La noche de media luna matizada por sendas nubes estriadas, vino seca y brindando cierto calorcillo primaveral que no es raro pero tampoco algo corriente en el clima montañés templado  al pie del macizo de Los Pichinchas. Fue bienvenido el usar americana ligera merced a la calma eólica y la claridad atmosférica, caminaba sin el menor asomo de aire avasallante y con el ambiente histórico resplandeciendo como si un chubasco repentino hubiese acontecido hace poco, fungiendo de limpiador ocasional y, por añadidura, perfumando el lugar con efluvios de granos de café recién molido y aromas de menta silvestre de la montaña andina.  De entrada, además de la inusual nitidez atmosférica me llamó la atención que no había gente en el callejón que tiene la etiqueta SS (seguro-seguro) para el turista nacional y extranjero, jamás se ha escuchado de conatos de asalto a desprevenidos transeúntes y peor aún de crímenes, es tal cual reza la leyenda municipal, sin ápice de exageración: “Callejón  Anticuarios está libre de violencia”. O como dice parte de la letra satírica de Paseando en el cielo, del conjunto metalero SOS, “[…] soy una bestia feral pero acá seguro-seguro no he derramado una gota de sangre humana”. En todo caso, me sentía muy a gusto con la calzada vacía, al grado que lucía más original que nunca en vez de una ilusión temporal, y, después de algunas noches de media luna en el río del tiempo, ha prevalecido en la memoria así de atractiva y profunda.

Caminé absorto en el centenario silencio del callejón hasta topar con el granito del Anticuario de las estrellas (hago esta referencia a la  noveleta de Siluro porque se me vino patente el momento en que al personaje principal, Vivanco, se le abre la puerta al espacio sideral… Sí, en una noche tan espectacular y fantasmagórica como la mía).

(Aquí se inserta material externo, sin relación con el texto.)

(* ===== verification/Packet.v ===== *)
(** * Packet validation and classification

    Models [src/src/packet.rs]: the header check that guards every header access, the
    classification of addresses, the extraction of the fields the filter needs, and the loop
    marker.  Indexing may panic, so the functions that touch the buffer return an [outcome]. *)

From S2P Require Import Prelude Bytes RustStr Config Checksum Pnet.

Definition validate_ipv4_header (buf : list u8) : outcome (option nat) :=
  if (length buf <? 20)%nat then Ret None
  else
    b ← index buf 0;
    let version := Z.shiftr (u8_val b) 4 in
    b ← index buf 0;
    let ihl := Z.to_nat (Z.land (u8_val b) 15) in
    if negb (version =? 4) || (ihl <? 5)%nat then Ret None
    else
      let header_len := (ihl * 4)%nat in
      if (length buf <? header_len)%nat then Ret None else Ret (Some header_len).

Definition is_broadcast (ip : Ipv4Addr) : bool :=
  bool_decide (ip = limited_broadcast) || (u8_val (oct3 ip) =? 255) || is_multicast ip.

(** 0xBCBC *)
Definition RELAY_MARKER_IP_ID : Z := 48316.

Section packet.
Context {P : Pnet}.

Definition extract_packet_info (buf : list u8) : outcome (option PacketInfo) :=
  let? _ := validate_ipv4_header buf in
  let? ip_packet := Ret (Ipv4Packet_new buf) in
  let total_length := Z.to_nat (get_total_length ip_packet) in
  if (total_length <? 20)%nat || (length buf <? total_length)%nat then Ret None
  else
    let dst_ip := get_destination ip_packet in
    if negb (is_broadcast dst_ip) then Ret None
    else
      let src_ip := get_source ip_packet in
      if bool_decide (src_ip = Ipv4Addr_new 0 0 0 0) || is_broadcast src_ip then Ret None
      else
        let protocol_num := get_next_level_protocol ip_packet in
        payload ← payload ip_packet;
        if protocol_num =? IpNextHeaderProtocols_Udp then
          let? udp := Ret (UdpPacket_new payload) in
          Ret (Some (mk_info Protocol_Udp src_ip dst_ip (udp_get_source udp)
                       (udp_get_destination udp)))
        else Ret None.

Definition is_already_relayed (buf : list u8) : outcome bool :=
  o ← validate_ipv4_header buf;
  match o with
  | None => Ret false
  | Some _ =>
      match Ipv4Packet_new buf with
      | None => Ret false
      | Some ip_packet =>
          Ret ((get_ttl ip_packet =? 1) && (get_identification ip_packet =? RELAY_MARKER_IP_ID))
      end
  end.
End packet.

(** ** Specification *)

(** A well-formed IPv4 header inside the buffer. *)
Definition header_ok (buf : list u8) : Prop := byte_at 0 buf / 16 = 4 /\ header_fits buf.

#[export] Instance header_ok_dec buf : Decision (header_ok buf).
Proof. unfold header_ok, header_fits. apply _. Defined.

(** An address legitimate traffic may come from, as the code sees it. *)
Definition unicast_source (ip : Ipv4Addr) : Prop :=
  ip <> Ipv4Addr_new 0 0 0 0 /\ is_broadcast ip = false.

(** The datagrams the relay handles, with what it extracts from them: a whole UDP/IPv4
    datagram to a broadcast or multicast address, from a unicast source. *)
Record relayable (buf : list u8) (info : PacketInfo) : Prop := {
  rel_header : header_ok buf;
  rel_total : (20 <= total_length buf <= length buf)%nat;
  rel_udp : (header_len buf + 8 <= total_length buf)%nat;
  rel_proto : byte_at 9 buf = 17;
  rel_dst : is_broadcast (ip_at 16 buf) = true;
  rel_src : unicast_source (ip_at 12 buf);
  rel_info : info = mk_info Protocol_Udp (ip_at 12 buf) (ip_at 16 buf)
                      (word_at (header_len buf) buf) (word_at (header_len buf + 2) buf)
}.

Definition marked (buf : list u8) : Prop :=
  header_ok buf /\ byte_at 8 buf = 1 /\ word_at 4 buf = RELAY_MARKER_IP_ID.

#[export] Instance marked_dec buf : Decision (marked buf).
Proof. unfold marked. apply _. Defined.

(** ** Theorems *)

Lemma byte_at_lookup i buf b : buf !! i = Some b -> byte_at i buf = u8_val b.
Proof.
  intros H. unfold byte_at, bytes_at. rewrite (drop_S _ b i H). cbn [take]. by rewrite take_0, be_one.
Qed.

Lemma validate_ipv4_header_eq buf :
  validate_ipv4_header buf = Ret (if decide (header_ok buf) then Some (header_len buf) else None).
Proof.
  unfold validate_ipv4_header. destruct (length buf <? 20)%nat eqn:E.
  - apply Nat.ltb_lt in E. rewrite decide_False; [done |]. intros [_ H]. red in H. lia.
  - apply Nat.ltb_ge in E.
    destruct (lookup_lt_is_Some_2 buf 0 ltac:(lia)) as [b Hb].
    rewrite (index_lt _ _ _ Hb). run. rewrite Z.shiftr_div_pow2 by lia. change (2 ^ 4) with 16.
    set (ihl := Z.to_nat (Z.land (u8_val b) 15)).
    assert (header_len buf = ihl * 4)%nat as Hlen.
    { unfold header_len. by rewrite (byte_at_lookup _ _ _ Hb). }
    assert (header_ok buf <-> u8_val b / 16 = 4 /\ (20 <= ihl * 4 <= length buf)%nat) as Hok.
    { unfold header_ok, header_fits. by rewrite Hlen, (byte_at_lookup _ _ _ Hb). }
    rewrite Hlen. clearbody ihl.
    destruct (u8_val b / 16 =? 4) eqn:Ev, (ihl <? 5)%nat eqn:Ei, (length buf <? ihl * 4)%nat eqn:El;
      cbn [negb orb]; case_decide as H; rewrite Hok in H; try done; exfalso;
      rewrite ?Nat.ltb_lt, ?Nat.ltb_ge, ?Z.eqb_eq, ?Z.eqb_neq in *; lia.
Qed.

(** The header check never indexes out of range, whatever the buffer, and accepts exactly
    the version-4 headers of at least 20 bytes that end inside the buffer, returning their
    length. *)
Theorem validate_ipv4_header_spec buf :
  validate_ipv4_header buf = Ret (if decide (header_ok buf) then Some (header_len buf) else None).
Proof. apply validate_ipv4_header_eq. Qed.

Lemma is_broadcast_iff ip :
  is_broadcast ip = true <-> u8_val (oct3 ip) = 255 \/ 224 <= u8_val (oct0 ip) <= 239.
Proof.
  unfold is_broadcast, is_multicast. rewrite !orb_true_iff, bool_decide_eq_true, andb_true_iff, Z.eqb_eq, !Z.leb_le.
  assert (ip = limited_broadcast -> u8_val (oct3 ip) = 255) by (by intros ->). tauto.
Qed.

Lemma header_ok_len buf : header_ok buf -> (20 <= length buf)%nat.
Proof. intros [_ H]. red in H. lia. Qed.

#[export] Hint Resolve header_ok_len : bcr.

Lemma length_payload_bytes buf :
  (header_len buf <= total_length buf <= length buf)%nat ->
  length (bytes_at (header_len buf) (total_length buf - header_len buf) buf)
  = (total_length buf - header_len buf)%nat.
Proof. intros. apply length_bytes_at. lia. Qed.

Lemma word_at_bytes_at off n i buf :
  (i + 2 <= n)%nat -> word_at i (bytes_at off n buf) = word_at (off + i) buf.
Proof.
  intros. unfold word_at. f_equal. apply list_eq. intros j.
  rewrite !lookup_bytes_at. repeat case_decide; try done; try lia. f_equal. lia.
Qed.

Section theorems.
Context {P : Pnet} {L : PnetLaws P}.

(** The extraction, with the packet library's operations replaced by the fields they read. *)
Lemma extract_eq buf :
  header_ok buf ->
  extract_packet_info buf =
    if (total_length buf <? 20)%nat || (length buf <? total_length buf)%nat then Ret None
    else if negb (is_broadcast (ip_at 16 buf)) then Ret None
    else if bool_decide (ip_at 12 buf = Ipv4Addr_new 0 0 0 0) || is_broadcast (ip_at 12 buf)
      then Ret None
    else if byte_at 9 buf =? 17 then
      Ret (if decide (8 <= total_length buf - header_len buf)%nat then
             Some (mk_info Protocol_Udp (ip_at 12 buf) (ip_at 16 buf)
                     (word_at (header_len buf) buf) (word_at (header_len buf + 2) buf))
           else None)
    else Ret None.
Proof using L.
  intros Hok. pose proof (header_ok_len _ Hok). pose proof (proj2 Hok) as Hfit.
  unfold extract_packet_info, try. rewrite validate_ipv4_header_eq, decide_True by done. run.
  rewrite ipv4_new_law, decide_True by done. run.
  rewrite get_total_length_law, get_destination_law, get_source_law,
    get_next_level_protocol_law, udp_protocol_law by done.
  fold (total_length buf).
  destruct (_ || _) eqn:E; [done |]. apply orb_false_iff in E as [E1%Nat.ltb_ge E2%Nat.ltb_ge].
  destruct (negb _); [done |]. destruct (bool_decide _ || _); [done |].
  rewrite payload_law by (done || lia). run.
  destruct (byte_at 9 buf =? 17); [| done]. rewrite udp_new_law.
  destruct (decide (header_len buf <= total_length buf)%nat).
  - rewrite length_payload_bytes by lia. case_decide as H8; run; [| done].
    rewrite udp_get_source_law, udp_get_destination_law by (rewrite length_payload_bytes; lia).
    rewrite !word_at_bytes_at, Nat.add_0_r by lia. done.
  - replace (total_length buf - header_len buf)%nat with 0%nat by lia.
    unfold bytes_at. rewrite take_0. by rewrite !decide_False by (cbn; lia).
Qed.

Lemma relayable_iff buf info :
  relayable buf info <->
  header_ok buf
  /\ (total_length buf <? 20)%nat || (length buf <? total_length buf)%nat = false
  /\ is_broadcast (ip_at 16 buf) = true
  /\ bool_decide (ip_at 12 buf = Ipv4Addr_new 0 0 0 0) || is_broadcast (ip_at 12 buf) = false
  /\ byte_at 9 buf = 17
  /\ (8 <= total_length buf - header_len buf)%nat
  /\ info = mk_info Protocol_Udp (ip_at 12 buf) (ip_at 16 buf)
              (word_at (header_len buf) buf) (word_at (header_len buf + 2) buf).
Proof using.
  rewrite !orb_false_iff, !Nat.ltb_ge, bool_decide_eq_false. split.
  - intros [? [] ? ? ? [] ->]. split_and!; try done; lia.
  - intros (? & [] & ? & [] & ? & ? & ->). split; try done; lia.
Qed.

Lemma extract_packet_info_total buf :
  exists o, extract_packet_info buf = Ret o /\ forall info, o = Some info <-> relayable buf info.
Proof using L.
  setoid_rewrite relayable_iff. destruct (decide (header_ok buf)) as [Hok|Hok].
  - rewrite extract_eq by done.
    destruct (_ || (_ <? _)%nat); [exists None; naive_solver |].
    destruct (is_broadcast (ip_at 16 buf)); [cbn [negb] | exists None; naive_solver].
    destruct (_ || is_broadcast _); [exists None; naive_solver |].
    destruct (byte_at 9 buf =? 17) eqn:E17; unbool; [| exists None; naive_solver].
    eexists. split; [reflexivity |]. intros info. case_decide; naive_solver.
  - exists None. unfold extract_packet_info, try.
    rewrite validate_ipv4_header_eq, decide_False by done. naive_solver.
Qed.

(** C18: extraction returns on every buffer (no malformed packet can panic the relay), and
    accepts exactly the relayable datagrams, with the addresses and ports they carry. *)
Theorem extract_packet_info_spec buf :
  exists o, extract_packet_info buf = Ret o /\ forall info, o = Some info <-> relayable buf info.
Proof using L. apply extract_packet_info_total. Qed.

Lemma is_already_relayed_eq buf :
  is_already_relayed buf = Ret (bool_decide (marked buf)).
Proof using L.
  unfold is_already_relayed. rewrite validate_ipv4_header_eq. unfold marked.
  destruct (decide (header_ok buf)) as [Hok|Hok]; run.
  - pose proof (header_ok_len _ Hok). rewrite ipv4_new_law, decide_True by done.
    rewrite get_ttl_law, get_identification_law by done. f_equal.
    apply eq_true_iff_eq. rewrite andb_true_iff, !Z.eqb_eq, bool_decide_eq_true. naive_solver.
  - by rewrite bool_decide_eq_false_2 by naive_solver.
Qed.

(** C19: the loop check returns on every buffer, and recognises exactly the well-formed headers
    with TTL 1 and the marker in the Identification field. *)
Theorem is_already_relayed_spec buf :
  is_already_relayed buf = Ret (bool_decide (marked buf)).
Proof using L. apply is_already_relayed_eq. Qed.
End theorems.

(** ** Witnesses *)

(** The packet of the unit tests of [packet.rs]: 28 bytes, TTL 64, ports 1234 and 5353. *)
Definition sample_udp (src dst : Ipv4Addr) : list u8 :=
  map u8_of [69; 0; 0; 28; 0; 0; 0; 0; 64; 17; 0; 0] ++ octets src ++ octets dst
  ++ map u8_of [4; 210; 20; 233; 0; 8; 18; 52].

Definition host_50 : Ipv4Addr := Ipv4Addr_new 192 168 1 50.
Definition mdns : Ipv4Addr := Ipv4Addr_new 224 0 0 251.

Example extract_unicast_source :
  extract_packet_info (P := ref_pnet) (sample_udp host_50 mdns)
  = Ret (Some (mk_info Protocol_Udp host_50 mdns 1234 5353)).
Proof. reflexivity. Qed.

Example extract_multicast_source :
  extract_packet_info (P := ref_pnet) (sample_udp mdns limited_broadcast) = Ret None.
Proof. reflexivity. Qed.

Lemma extract_packet_info_spec_witness :
  PnetLaws ref_pnet /\
  exists o, extract_packet_info (P := ref_pnet) (sample_udp host_50 mdns) = Ret o
    /\ forall info, o = Some info <-> relayable (sample_udp host_50 mdns) info.
Proof.
  split; [exact ref_pnet_laws |].
  exact (extract_packet_info_spec (L := ref_pnet_laws) (sample_udp host_50 mdns)).
Defined.

Lemma is_already_relayed_spec_witness :
  PnetLaws ref_pnet /\
  is_already_relayed (P := ref_pnet) (sample_udp host_50 mdns)
  = Ret (bool_decide (marked (sample_udp host_50 mdns))).
Proof.
  split; [exact ref_pnet_laws |].
  exact (is_already_relayed_spec (L := ref_pnet_laws) (sample_udp host_50 mdns)).
Defined.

Las tiendas estaban cerradas al público aunque las vitrinas mostraban los productos de la oferta, parecía que los dueños acababan de cerrar sus puertas para tomarse un recreo nocturno a distancia de Callejón Anticuarios y que cualquier rato retornarían al igual que el vaho humano despedido por multitud de turistas. Sí, algo fundamental echaba en falta en la calzada sin que me percate a conciencia de ello, me había ido de largo a la pared de granito azabache porque titilaba cual cúmulo de estrellas vistas desde el desierto de Atacama, y yo era el escogido para atender su lamento celestial. No paré hasta que palpé y posé segundos las palmas de mis manos en el portal que de cerca perdió su magia estrellada y no se abrió para mí como sí lo hizo con Vivanco, por un momento había creído que se me iba a dar la puerta sideral y que desaparecería sin dejar rastro tal cual sucedió en la ficción de Siluro.

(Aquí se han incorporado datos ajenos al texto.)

(** ** Rounding a number of grid steps *)

(** The double worth [k] steps of the grid of exponent [E]; rounding up may leave the binade. *)
Definition pack (k E : Z) : f64 :=
  match k with
  | Z0 => S754_zero false
  | Zpos m =>
      let (m, E) := if k =? 2 ^ 53 then ((2 ^ 52)%positive, E + 1) else (m, E) in
      if E <=? 971 then S754_finite false m E else S754_infinity false
  | Zneg _ => S754_nan
  end.

Lemma round_even_cases q r l :
  (q <= round_nearest_even q l <= q + 1)
  /\ (shr_r r = false -> shr_s r = false -> l = loc_of_shr_record r -> round_nearest_even q l = q).
Proof.
  split.
  - destruct l as [|[]]; cbn; try destruct (Z.even q); lia.
  - destruct r as [m [] []]; cbn; try done. by intros _ _ ->.
Qed.

(** Rounding [m] times 2^[e], with [l] saying whether something was already lost below [m]. *)
Lemma binary_round_aux_pack m e l :
  0 <= m ->
  let E := Z.max e (grid (Zdigits2 m + e)) in
  let q := m / 2 ^ (E - e) in
  exists k, q <= k <= q + 1 /\ (l = loc_Exact -> m mod 2 ^ (E - e) = 0 -> k = q)
    /\ k <= 2 ^ 53 /\ binary_round_aux f64_prec f64_emax false m e l = pack k E.
Proof.
  intros Hm E q. unfold binary_round_aux, shr_fexp. fold (grid (Zdigits2 m + e)).
  set (n := grid (Zdigits2 m + e) - e).
  destruct (shr_shifted m l e n Hm) as (r & -> & _ & Hq & Hex).
  replace (Z.max e (e + n)) with E by (unfold E, n; lia).
  replace (Z.max 0 n) with (E - e) in Hq, Hex by (unfold E, n; lia). fold q in Hq. rewrite Hq.
  set (k := round_nearest_even q (loc_of_shr_record r)).
  destruct (round_even_cases q r (loc_of_shr_record r)) as [Hk Hkex]. fold k in Hk, Hkex.
  pose proof (Zdigits2_bounds m Hm) as (Hlt & _ & Hd).
  pose proof (grid_eq (Zdigits2 m + e)) as Hgrid.
  assert (0 <= q) by (apply Z.div_pos; [lia | apply pow2_pos; lia]).
  assert (q < 2 ^ 53) as Hq53.
  { apply Z.div_lt_upper_bound; [apply pow2_pos; lia |]. rewrite <- pow2_split by lia.
    eapply Z.lt_le_trans; [exact Hlt |]. apply pow2_le. lia. }
  exists k. split; [done |]. split; [intros Hl H0; destruct (Hex Hl H0); auto |]. split; [lia |].
  destruct k as [|p|p] eqn:Hkp; [| | lia].
  - change (Zdigits2 0) with 0. rewrite Z.add_0_l, grid_eq.
    destruct (shr_shifted 0 loc_Exact E (Z.max (E - 53) (-1074) - E) ltac:(lia)) as (r' & -> & _ & Hr' & _).
    rewrite Z.div_0_l in Hr' by (pose proof (pow2_pos (Z.max 0 (Z.max (E - 53) (-1074) - E))); lia).
    by rewrite Hr'.
  - cbn [Zdigits2]. rewrite grid_eq.
    set (n' := Z.max (Zpos (digits2_pos p) + E - 53) (-1074) - E).
    destruct (shr_shifted (Zpos p) loc_Exact E n' ltac:(lia)) as (r' & -> & _ & Hr' & _).
    unfold pack. destruct (Zpos p =? 2 ^ 53) eqn:E53; unbool.
    + assert (n' = 1) as ->.
      { unfold n'. rewrite (digits2_eq p 54) by lia. lia. }
      rewrite E53 in Hr'. change (2 ^ 53 / 2 ^ Z.max 0 1) with (2 ^ 52) in Hr'. rewrite Hr'.
      by rewrite Z.max_r by lia.
    + assert (n' <= 0).
      { unfold n'. pose proof (digits2_le p 53 ltac:(lia) ltac:(lia)). lia. }
      rewrite (Z.max_l 0), Z.div_1_r in Hr' by lia. rewrite Hr'. by rewrite Z.max_l by lia.
Qed.

(** ** Values *)

(** The number of units in 2^[e], and in 1. *)
Definition units (e : Z) : Z := 2 ^ (e + 1074).
Definition one : Z := 2 ^ 1074.

Lemma units_pos e : -1074 <= e -> 0 < units e.
Proof. intros. apply pow2_pos. lia. Qed.

Lemma units_split e d : -1074 <= e -> 0 <= d -> units (e + d) = 2 ^ d * units e.
Proof. intros. unfold units. rewrite <- pow2_split by lia. f_equal. lia. Qed.

Lemma one_pos : 0 < one.
Proof. apply pow2_pos. lia. Qed.

Lemma one_units : one = units 0.
Proof. reflexivity. Qed.

Lemma one_eq : one = 2 ^ 1074.
Proof. reflexivity. Qed.

#[global] Opaque one.

(** [x] is a non-negative finite double, in its canonical representation, worth [v] units. *)
Definition canon (x : f64) (v : Z) : Prop :=
  match x with
  | S754_zero false => v = 0
  | S754_finite false m e =>
      -1074 <= e <= 971 /\ Zpos m < 2 ^ 53 /\ (2 ^ 52 <= Zpos m \/ e = -1074) /\ v = Zpos m * units e
  | _ => False
  end.

Lemma canon_nonneg x v : canon x v -> 0 <= v.
Proof.
  destruct x as [[]|[]| |[] m e]; try done; cbn; [lia |].
  intros (He & _ & _ & ->). pose proof (units_pos e). nia.
Qed.

Lemma canon_unique x v w : canon x v -> canon x w -> v = w.
Proof. destruct x as [[]|[]| |[] m e]; try done; cbn; [congruence |]. intros (_&_&_&->) (_&_&_&->). done. Qed.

No es chiste, estaba presto a desaparecer a voluntad, quería ser succionado por la pared de granito, no importaba si hubiese sido para que al cabo “los marcianos” hagan ceviche del curioso impertinente que de una quiso ser viajero estelar. Esto de “los marcianos” devoradores de especímenes Homo sapiens, cual si fuesen rara exquisitez de la gastronomía galáctica, sí es un chiste. Ahora más que ayer no me cuadra en la mente que extraterrestres que conocen y practican traslados intergalácticos, que se sirven de la tele-transportación, no tengan para sí la integración molecular de su menú alimentario y nutritivo, ¿qué sé yo qué comerán?; de pronto, el aire es su comida y bebida, y en un santiamén degustan lo que les brinda el horno atómico de la buena mesa universal.

Creo que los monstruos lovecraftianos devoradores de hombres pululan dentro de mí, son las criaturas dantescas de un  infierno personalizado; después de haber sido cliente VIP de Soda Bar Andrómeda, sé que es una realidad innegable que el ente de sin par belleza integral cósmica que se llevó algo de mí, o quizás lo correcto sea decir que tomó todo de mí, no se nutre en absoluto a semejanza del máximo bípedo depredador y omnívoro cadaverófilo terrenal.         

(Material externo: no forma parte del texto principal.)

(** C15 (equivalence): the limiter is never too strict: over any sequence of questions it admits
    at least as many packets as a token bucket on integers of the same burst, whose rate is
    lower by one part in 10^9 and counted in ticks of 2^-20 packet.  Being for all sequences, it
    holds at every moment. *)
Theorem limiter_lower_bound R B t rl instants :
  0 <= R <= u32_max -> 0 <= B <= u32_max ->
  exec (RateLimiter_new R B) t (Ret rl) ->
  (forall now, Ev Instant_now now ∈ t -> instant_ok now) -> Forall instant_ok instants ->
  count (bucket_answers R (Z.max B 1) (Z.max B 1 * 2 ^ 20) (last rl) instants)
  <= count (allow_all_at rl instants).1.
Proof.
  unfold u32_max. intros HR HB (now & t' & -> & -> & [= ->]) Hnow Hall.
  assert (instant_ok now) as Hn by (apply Hnow; left).
  pose proof (new_at_ok R B now ltac:(lia) ltac:(lia) Hn) as Hok.
  pose proof (bucket_behind _ _ _ _ (Z.max B 1 * 2 ^ 20) 0 _ Hok Hall) as Hb.
  pose proof one_ticks. lia.
Qed.

(** Every question comes more than the time of one packet after the one before. *)
Fixpoint paced (R last : Z) (instants : list Z) : Prop :=
  match instants with
  | [] => True
  | now :: instants => 10 ^ 9 < R * duration_since now last /\ paced R now instants
  end.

Regresando de la pared sin haber sido premiado con un viaje a las estrellas, fue que tomé conciencia de que la realidad mía en Callejón Anticuarios superaba la aventura espacial de ficción de Vivanco. “¿Dónde estás?”, interrogué en alta voz como cuando se pierde una cosa funcional que  se tiene a mano y de repente asoma en tus narices porque se movió de su sitio habitual lo suficiente para uno desconcertarse.  Parado bajo el toldo de El Transeúnte, la tienda imperdible frente a lo de Arturo, revisé minuciosamente que los establecimientos vecinos con sus membretes respectivos seguían dentro de la normalidad aparente, y no daba crédito a la novedad que por fin se materializaba ante los ojos como sacada del Teatro Mágico… solo para locos, no para cualquiera, que atrapó a Harry Haller, alias el lobo estepario, con los irresistibles efluvios seductores de Armanda, la joven que en un vano intento de amansar al maduro y feroz espécimen aunque sí le enseñó a bailar el foxtrot…  (A propósito, hubo chance para el humor y pensé que hubiese sido divertido practicar el alegre baile de las grandes praderas estadounidenses,  “el paso del zorro”, aunque extraño, paradójico, siendo como soy lobo de páramo andino).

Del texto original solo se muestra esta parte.